Even an author of the study, Dr. Anna-Karin Danielsson of Karolinska Institutet in Stockholm, revealed to Reuter’s Health:
“The almost doubled risk of ischemic stroke following heavy cannabis use that was observed in our study disappeared when we controlled for tobacco smoking.” But, she added, the fact that almost all the pot smokers were also tobacco smokers makes it hard “to rule out possible associations between cannabis and stroke.”
There is no doubt —which the authors of this study appreciate— that more research needs to be done on the health effects of cannabis. There is a growing existing body of literature linking cannabis use to stroke especially in young adults. (3) Typically, these are in current or heavy users who also are tobacco smokers. A United States study deemed “cannabis use was associated with a 17% increase in the risk of hospitalization because of acute ischemic stroke, even if both tobacco and amphetamine use constituted bigger risks” while another found its abuse or dependence was linked to ischemic, not hemorrhagic stroke. (4) The National Institute on Drug Abuse is a valuable resource, click here.

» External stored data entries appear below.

Lemma exact_objective_sum :
  Gurobi.objective c data s ==
  sum_upto (length data) (fun t =>
    Gurobi.P_grid_export s t * dt * rrp (Gurobi.row_at data t)
    - Gurobi.P_grid_import s t * dt * rrp (Gurobi.row_at data t)
    + pv_power (Gurobi.row_at data t) * dt * lgc_price c).
Proof. reflexivity. Qed.

Lemma exact_ramp_span t : forall k, (t + k < length data)%nat ->
  Gurobi.P_grid_export s (t + k) - Gurobi.P_grid_export s t
    <= qnat k * max_ramp c /\
  Gurobi.P_grid_export s t - Gurobi.P_grid_export s (t + k)
    <= qnat k * max_ramp c.
Proof.
  induction k as [|k IH]; intros Hk.
  - rewrite Nat.add_0_r. change (qnat 0) with 0. split; lra.
  - destruct IH as [Hup Hdown]; [lia|].
    destruct (exact_ramp c data s Hfeas (t + S k)) as [H1 H2]; [lia|lia|].
    replace (t + S k - 1)%nat with (t + k)%nat in H1, H2 by lia.
    rewrite qnat_S. split; lra.
Qed.

End ExactConsequences.

(** X6.  In every assignment the exact formulation accepts, the state at
    each period boundary is the initial state plus everything charged
    minus everything discharged so far (with the efficiencies), so the
    energy drawn from the battery up to any time is covered by the
    initial state and the energy charged, and the energy stored never
    exceeds the capacity. *)
Theorem X6_exact_state_is_cumulative (c : Config) (data : list Row)
    (s : Gurobi.Solution) (t : nat)
    (Hfeas : Gurobi.feasible c data s) (Ht : (t <= length data)%nat) :
  let net := sum_upto t (fun k => Gurobi.P_charge s k * dt * eta_c c
                                  - Gurobi.P_discharge s k * dt / eta_d c) in
  Gurobi.SOC s t == initial_soc c * E_capacity c + net /\
  0 <= initial_soc c * E_capacity c + net <= E_capacity c.
Proof.
  intros net.
  pose proof (exact_soc_total c data s Hfeas t Ht) as H. fold net in H.
  split; [exact H|].
  rewrite <- H. exact (exact_soc_bounds c data s Hfeas t Ht).
Qed.

Lemma full_discharge_feasible :
  Gurobi.feasible default_config steady_rows full_discharge_assignment.
Proof. vm_compute. reflexivity. Qed.

Lemma X6_witness :
  Gurobi.SOC full_discharge_assignment 2 ==
  initial_soc default_config * E_capacity default_config
  + sum_upto 2 (fun k =>
      Gurobi.P_charge full_discharge_assignment k * dt * eta_c default_config
      - Gurobi.P_discharge full_discharge_assignment k * dt
        / eta_d default_config).
Proof.
  refine (proj1 (X6_exact_state_is_cumulative default_config steady_rows
                   full_discharge_assignment 2%nat full_discharge_feasible _)).
  simpl. lia.
Defined.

Once again, exercising, eating and sleeping well, maintaining an optimal weight, pursuing education, and avoiding such substances as marijuana, tobacco smoking along with heavy and binge alcohol consumption will likely best serve all of us and our well-being. As the laws begin changing with respect to marijuana legality and accessibility, the necessary work needs to be done to determine the genuine risks of its use and abuse so as to most aptly inform the public.
(1) The bullet point answers are direct or paraphrased quotes from the study itself.
(2) This paper explored ischemic and hemorrhagic strokes, more so the former. Ischemic ones occur when something blocks the flow of blood to the brain like a clot, for example, so that that region of the brain gets deprived of proper nourishment and oxygen and is injured as a result. Hemorrhagic is when too much blood or a massive bleed injures the brain tissue.